This confluence of actors, competencies, and resources underscores our

definition of peacebuilding as a set of complementary practices aimed at transforming

a society riddled by violent conflict, inequality, and other systemic

forms of injustice into a society oriented toward forging a justpeace. Strategic

peacebuilding encompasses practices of mediation and conflict resolution that

bring a stop to open warfare, as well as measures to perpetuate peace agreements

(monitoring, enforcing, and the like), demobilization of armed parties,

accountability for human rights violators, economic development, reconciliation

efforts, and the resettlement of displaced peoples. It also involves a multiplicity

of institutions, including international nongovernmental and civil

society organizations and religious groups.

Taking all these factors into account and attempting to discern a path forward

is a formidable task.

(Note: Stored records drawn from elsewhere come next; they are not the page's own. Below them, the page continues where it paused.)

Lemma BuildRequests_Ok zone :
  zone_ok zone → cp_Enabled (z_Certificate zone) = true → is_ok (BuildRequests zone) = true.
Proof using Type.
  intros Hz He. unfold BuildRequests. rewrite He. cbn [negb].
  pose proof (ManagedZone_Validate_spec zone) as Hv.
  destruct (ManagedZone_Validate zone) as [z' [e|]]; [done|]. destruct Hv as [_ ->].
  pose proof (zone_ok_plans _ Hz) as Hp. by destruct (CertificatePlans _).
Qed.

Lemma buildCertificateRequests_Ok zones :
  (∀ z, z ∈ zones → zone_ok z) → (buildCertificateRequests zones).2 = None.
Proof using Type.
  intros Hz. cbn [buildCertificateRequests snd]. rewrite join_errs_None, err_outcomes_nil.
  intros o (z & Hin & He & <-)%elem_of_enabled_outcomes. apply BuildRequests_Ok; auto.
Qed.

Lemma syncPoolNodesToStore_eq pool s :
  syncPoolNodesToStore pool s = set_agents (keyed_from an_Name (st_agents s) (ListNodes pool)) s.
Proof using Type.
  unfold syncPoolNodesToStore, keyed_from. generalize (ListNodes pool) as nodes. intros nodes.
  revert s. induction nodes as [|n nodes IH]; intros s; simpl; [by destruct s|].
  by rewrite IH.
Qed.

(** C3. A configuration that loads starts exactly if the clients of its own
    container runtime and agents can be created: no other step can fail on it.
    In the state the server starts with, the store holds exactly the zones of
    the configuration, every provider that a zone's DDNS names is registered,
    the DNS provider of every zone with certificates has its options at
    hand, and the runtime and the deploy service share a pool that has every
    agent of the configuration. *)
Theorem startup_succeeds `{YAML} calls fs path cfg :
  LoadFile env calls fs path = Ok cfg →
  match startup (W:=W) env ric docker_client agent_client cfg with
  | Err _ => ¬ clients_ok cfg
  | Ok s => clients_ok cfg ∧ ∃ service,
    (∀ z, z ∈ ListDomains (ss_store s) ↔ z ∈ c_Zones cfg) ∧
    rm_ddnsSvc (ss_runtime s) = Some service ∧
    (∀ z ref, z ∈ c_Zones cfg → ref ∈ ddns_ProviderRefs (z_DDNS z) →
       ref ∈ sv_Providers service) ∧
    (∀ z, z ∈ c_Zones cfg → cp_Enabled (z_Certificate z) = true →
       ∃ p, rm_providerRefs (ss_runtime s) !! cp_DNSProvider (z_Certificate z) = Some p ∧
            p ∈ c_DDNSProviders cfg ∧ prov_Ref p = cp_DNSProvider (z_Certificate z)) ∧
    (∃ pool, rm_pool (ss_runtime s) = Some pool ∧ ss_deployPool s = Some pool ∧
       ∀ n, is_Some (GetByName n pool) ↔ n ∈ map an_Name (c_Agents cfg))
  end.
Proof.
  intros (Hok & zones & Hzones)%LoadFile_Ok. unfold startup.
  rewrite seedConfigState_eq.
  pose proof (pruneUnmanagedBundles_spec env (seeded env cfg NewMemoryStore)
    (seeded_ok _ _ _ (store_ok_new env))) as Hseed.
  destruct (pruneUnmanagedBundles _) as [st err]. destruct Hseed as ([mb ->] & Herr & _ & _).
  assert (∀ z, z ∈ ListDomains (seeded env cfg NewMemoryStore) ↔ z ∈ c_Zones cfg) as Hdom.
  { intros z. rewrite seeded_domains. by apply (seeded_zones env). }
  assert (∀ z, z ∈ c_Zones cfg → zone_ok z ∧
    zone_refs_ok (c_DDNSProviders cfg) (list_to_set (map dt_Name (c_DeployTargets cfg))) z) as Hz.
  { intros z Hin. by apply (config_ok_zone env cfg zones z). }
  assert (err = None) as ->.
  { apply Herr. intros z Hin He. apply Hdom in Hin. destruct (Hz z Hin) as [_ [_ Hp]].
    by destruct (Hp He) as (_ & plans & -> & _). }
  pose proof (buildRuntime_spec cfg) as Hb.
  destruct (buildRuntime _ _ _ _ cfg) as [prepared|e]; [|done]. destruct Hb as [Hclients Hpool].
  destruct (initDDNS_Ok cfg Hok) as (service & -> & Hsvc).
  rewrite syncPoolNodesToStore_eq.
  destruct (buildCertificateRequests (ListDomains (set_agents _ _))) as [reqs err] eqn:Eb.
  assert (err = None) as ->.
  { change err with (reqs, err).2. rewrite <-Eb. apply buildCertificateRequests_Ok.
    intros z Hin. by apply Hz, Hdom. }
  split; [done|]. eexists. cbn. split_and!; [done|reflexivity| | |].
  - intros z ref Hin Href. cbn. apply Hsvc. destruct (Hz z Hin) as [_ [Hr _]]. by apply Hr.
  - intros z Hin He. destruct (Hz z Hin) as [_ [_ Hp]]. destruct (Hp He) as (Hprov & _).
    pose proof (providerRefs_lookup (c_DDNSProviders cfg) (cp_DNSProvider (z_Certificate z)))
      as Hl. destruct (providerRefs _ !! _) as [p|]; [|done]. destruct Hl. by exists p.
  - exists (pr_pool prepared). split_and!; [done..|]. intros n. unfold GetByName.
    rewrite fmap_is_Some, Hpool. unfold initAgentPool. rewrite initAgentPool_lookup.
    unfold New_Pool, Pool. rewrite lookup_empty. split; [by intros [[? [=]]|]|by right].
Qed.
End startup_claim.

(** A refresh of all sources is never refused. *)
Lemma refresh_all_eq `{GoRuntime} `{NetURL} env ric discoverers pool store rt :
  ∃ routes apps table err,
    refreshRoutesWithDiscoverers env ric "" discoverers pool store rt =
    (ReplaceApplications apps (ReplaceRoutes routes store), table, err).
Proof.
  unfold refreshRoutesWithDiscoverers.
  replace (selectedDiscoverers discoverers "") with (Ok discoverers : result error _) by done.
  destruct (refreshed_routes _ _ _ _) as [[? ?] ?].
  destruct (discoverAllSnapshots _). by do 4 eexists.
Qed.

Section reload_claim.
Context {W : Type} `{World W} `{GoRuntime} `{NetURL} `{Lego} `{Nat} (env : Env) (ric : bool)
  (docker_client : RuntimeSource → result error apiClient)
  (agent_client : Client → result error apiClient).

(** The tables of the store that a configuration determines. *)
Definition config_tables (s : MemoryStore) :=
  (st_zones s, st_providers s, st_apps s, st_sources s, st_agents s, st_targets s).

(** C4. Reloading.  When a reload reports an error, the runtime, the route table,
    the certificates served and the pool of the deploy service are the old
    ones.  With a configuration that the program would start with, a reload
    succeeds, and leaves the runtime (pool, discoverers, DDNS service,
    provider options), the deploy service and the tables of the configuration
    as a fresh start with it would, without losing the certificates served,
    the histories, or a bundle that a plan still names. *)
Theorem reloadManagedConfig_as_restart cfg (s : ServerState W) w :
  store_ok env (ss_store s) →
  let '(s', w', err) := reloadManagedConfig env ric docker_client agent_client cfg s w in
  w' = w ∧ ss_tls s' = ss_tls s ∧
  (err ≠ None → ss_runtime s' = ss_runtime s ∧ ss_table s' = ss_table s ∧
                ss_deployPool s' = ss_deployPool s) ∧
  (∀ s0, startup (W:=W) env ric docker_client agent_client cfg = Ok s0 →
     err = None ∧
     ss_runtime s' = ss_runtime s0 ∧ ss_deployPool s' = ss_deployPool s0 ∧
     config_tables (ss_store s') = config_tables (ss_store s0) ∧
     (∀ name b, GetBundle name (ss_store s') = Some b ↔
        GetBundle name (ss_store s) = Some b ∧ planned (ListDomains (ss_store s')) name) ∧
     ListJobRuns (ss_store s') = ListJobRuns (ss_store s) ∧
     ListDeployRuns (ss_store s') = ListDeployRuns (ss_store s) ∧
     ListDDNSSyncStates (ss_store s') = ListDDNSSyncStates (ss_store s)).
Proof.
  intros Hok. unfold reloadManagedConfig, startup.
  destruct (buildRuntime _ _ _ _ _) as [prepared|e].
  2:{ split_and!; [done..|]. by destruct (seedConfigState env NewMemoryStore cfg) as [st [e'|]]. }
  destruct (initDDNS cfg) as [[[registry service] refs]|e].
  2:{ split_and!; [done..|]. by destruct (seedConfigState env NewMemoryStore cfg) as [st [e'|]]. }
  rewrite !seedConfigState_eq.
  pose proof (pruneUnmanagedBundles_spec env (seeded env cfg NewMemoryStore)
    (seeded_ok _ _ _ (store_ok_new env))) as Hnew.
  pose proof (pruneUnmanagedBundles_spec env (seeded env cfg (ss_store s))
    (seeded_ok _ _ _ Hok)) as Hold.
  destruct (pruneUnmanagedBundles (seeded env cfg NewMemoryStore)) as [st0 err0].
  destruct (pruneUnmanagedBundles (seeded env cfg (ss_store s))) as [st err].
  destruct Hnew as ([m0 ->] & Herr0 & _). destruct Hold as ([m ->] & Herr & Hb & _).
  change (ListDomains (seeded env cfg NewMemoryStore))
    with (ListDomains (seeded env cfg (ss_store s))) in Herr0.
  destruct err as [e|].
  { split_and!; [done..|]. intros s0. destruct err0; [done|]. intros _.
    discriminate (proj2 Herr (proj1 Herr0 eq_refl)). }
  cbn [ss_store with_store]. rewrite !syncPoolNodesToStore_eq.
  match goal with |- context [refreshRoutesWithDiscoverers ?a ?b "" ?d ?e ?f ?g] =>
    destruct (refresh_all_eq a b d e f g) as (routes & apps & table & e' & ->) end.
  split_and!; [done..|]. intros s0.
  destruct err0; [done|]. destruct (buildCertificateRequests _) as [reqs [e|]]; [done|].
  intros [= <-]. split_and!; try done.
  intros name b. rewrite (Hb name b). clear. split; intros [? Hp]; split; try done; naive_solver.
Qed.
End reload_claim.

(** ** Certificates *)

(** The bundle the program keeps for a request. *)
Definition bundle_for (r : IssueRequest) (b : CertificateBundle) : Prop :=
  cb_Name b = iq_BundleName r ∧ cb_Domain b = iq_Domain r ∧
  cb_Domains b = iq_Domains r ∧ cb_DeployTargets b = iq_DeployTargets r.

(** A synchronisation only stores bundles, loads certificates and appends to
    the history of deployments. *)
Definition sync_frame {W} (s s' : ServerState W) : Prop :=
  ∃ bundles runs tls,
    s' = with_tls tls (with_store (set_deploys (st_deploys (ss_store s) ++ runs)
                                    (set_bundles bundles (ss_store s))) s).

Section sync_props.
Context {W : Type} `{OS W} `{HTTP W} `{Crypto W} `{Lego} `{!Challenges W} `{!AcmeClient W}
  `{World W} `{GoRuntime} `{NetURL} `{Nat} `{JSON DeployRequest} `{JSON DeployResult}
  `{JSON InfoResponse} (NewNSResolver : string → IO W string).

#[local] Arguments loadBundleMetadata : simpl never.

Lemma loadBundleMetadata_for b b' (w w' : W) r :
  loadBundleMetadata b w = (w', Ok b') → bundle_for r b → bundle_for r b'.
Proof.
  unfold loadBundleMetadata. intros (w1 & chain & _ & Hl)%io_bind_Ok.
  destruct chain as [|leaf chain]; [done|]. apply io_bind_Ok in Hl as (w2 & t & _ & Hl).
  by injection Hl as _ <-.
Qed.

Lemma Save_names s name zone domains certPEM keyPEM t b (w w' : W) :
  Save s name zone domains certPEM keyPEM t w = (w', Ok b) → cb_Domains b = domains.
Proof.
  unfold Save. destruct (BundlePaths s name).
  intros (w1 & [] & _ & Hs)%io_bind_Ok. apply io_bind_Ok in Hs as (w2 & [] & _ & Hs).
  apply io_bind_Ok in Hs as (w3 & [] & _ & Hs).
  destruct (CertificateBundle_Validate _); [done|]. by injection Hs as _ <-.
Qed.

Lemma obtainAndSave_for (m : Certs.Manager W) r cfg b (w w' : W) :
  obtainAndSave NewNSResolver m (iq_BundleName r) r cfg w = (w', Ok b) → bundle_for r b.
Proof.
  unfold obtainAndSave. intros (w1 & cert & _ & Hs)%io_bind_Ok.
  apply io_bind_Ok in Hs as (w2 & expiry & _ & Hs).
  apply io_bind_Ok in Hs as (w3 & saved & Hsave & Hs). apply Save_names in Hsave.
  destruct (CertificateBundle_Validate _); [done|]. by injection Hs as _ <-.
Qed.

Lemma certificate_for (force : bool) (m : Certs.Manager W) r cfg b (w w' : W) :
  (if force then ForceRenewCertificate NewNSResolver m r cfg w
   else EnsureCertificate NewNSResolver m r cfg w) = (w', Ok b) → bundle_for r b.
Proof.
  destruct force; [apply obtainAndSave_for|]. unfold EnsureCertificate.
  destruct (loadBundleMetadata (request_bundle m r) w) as [w1 [b1|e]] eqn:El.
  - destruct (Sys.Now w1) as [w2 now]. destruct (negb _); [|apply obtainAndSave_for].
    intros [= _ <-]. by eapply loadBundleMetadata_for.
  - destruct (negb _); [done|]. apply obtainAndSave_for.
Qed.

#[local] Instance sync_frame_refl : Reflexive (@sync_frame W).
Proof.
  intros s. exists (st_bundles (ss_store s)), [], (ss_tls s). rewrite app_nil_r.
  by destruct s as [[] ? ? ? ?].
Qed.

#[local] Instance sync_frame_trans : Transitive (@sync_frame W).
Proof.
  intros s1 s2 s3 (m2 & runs2 & tls2 & ->) (m3 & runs3 & tls3 & ->).
  exists m3, (runs2 ++ runs3), tls3. unfold with_tls, with_store, set_deploys, set_bundles.
  simpl. by rewrite app_assoc.
Qed.

Lemma append_runs runs st :
  foldl (λ st run, AppendDeployRun run st) st runs = set_deploys (st_deploys st ++ runs) st.
Proof.
  revert st. induction runs as [|run runs IH]; intros st; simpl.
  - rewrite app_nil_r. by destruct st.
  - rewrite IH. unfold AppendDeployRun, set_deploys. simpl. by rewrite <-app_assoc.
Qed.

Lemma deployBundle_frame b targets s w :
  let '(s', _, _) := deployBundle b targets s w in
  sync_frame s s' ∧ st_bundles (ss_store s') = st_bundles (ss_store s).
Proof.
  unfold deployBundle. destruct (DeployBundle _ _ _ _) as [w' [runs err]].
  rewrite append_runs. split; [|done].
  exists (st_bundles (ss_store s)), runs, (ss_tls s). by destruct s as [[] ? ? ? ?].
Qed.

(** One request: an error and nothing stored, or its bundle stored under its
    name. *)
Lemma sync_request_spec force m providers r s w :
  let '(s', _, errs) := sync_request NewNSResolver force m providers r s w in
  sync_frame s s' ∧
  (st_bundles (ss_store s') = st_bundles (ss_store s) ∧ errs ≠ [] ∨
   ∃ b, bundle_for r b ∧ is_Some (providers !! iq_DNSProvider r) ∧
     st_bundles (ss_store s') = <[iq_BundleName r := b]> (st_bundles (ss_store s))).
Proof.
  unfold sync_request. destruct (providers !! iq_DNSProvider r) as [cfg|]; [|by split; [|left]].
  destruct (if force then _ else _) as [w1 [b|e]] eqn:Ec; [|by split; [|left]].
  apply certificate_for in Ec. pose proof (proj1 Ec) as Hname.
  destruct (load_pairs _ _ _ w1) as [[tls w2] loadErrs].
  set (s1 := with_tls tls (with_store (PutBundle b (ss_store s)) s)).
  assert (sync_frame s s1 ∧
          st_bundles (ss_store s1) = <[iq_BundleName r := b]> (st_bundles (ss_store s))) as [Hf Hb].
  { split; [|subst s1; simpl; by rewrite Hname].
    exists (<[cb_Name b := b]> (st_bundles (ss_store s))), [], tls. rewrite app_nil_r.
    by destruct s as [[] ? ? ? ?]. }
  destruct (cb_DeployTargets b) as [|t ts].
  { split; [done|]. right. by exists b. }
  pose proof (deployBundle_frame b (t :: ts) s1 w2) as Hd.
  destruct (deployBundle b (t :: ts) s1 w2) as [[s2 w3] err]. destruct Hd as [Hf2 Hb2].
  split; [by transitivity s1|]. right. exists b. by rewrite Hb2.
Qed.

If peacebuilding begins and ends with the local, even

while calling the national and international communities to reform; is attuned

to culture and cultural particularity; envisions and unfolds within a long-term,

even multigenerational horizon of change; draws consistently on a array of

competencies; and requires the art of healing and reconciliation of victimized

peoples, it is indeed a vast undertaking!

We come then to the key framing question: out of this vastness, how does

the word strategic enhance the art of peacebuilding?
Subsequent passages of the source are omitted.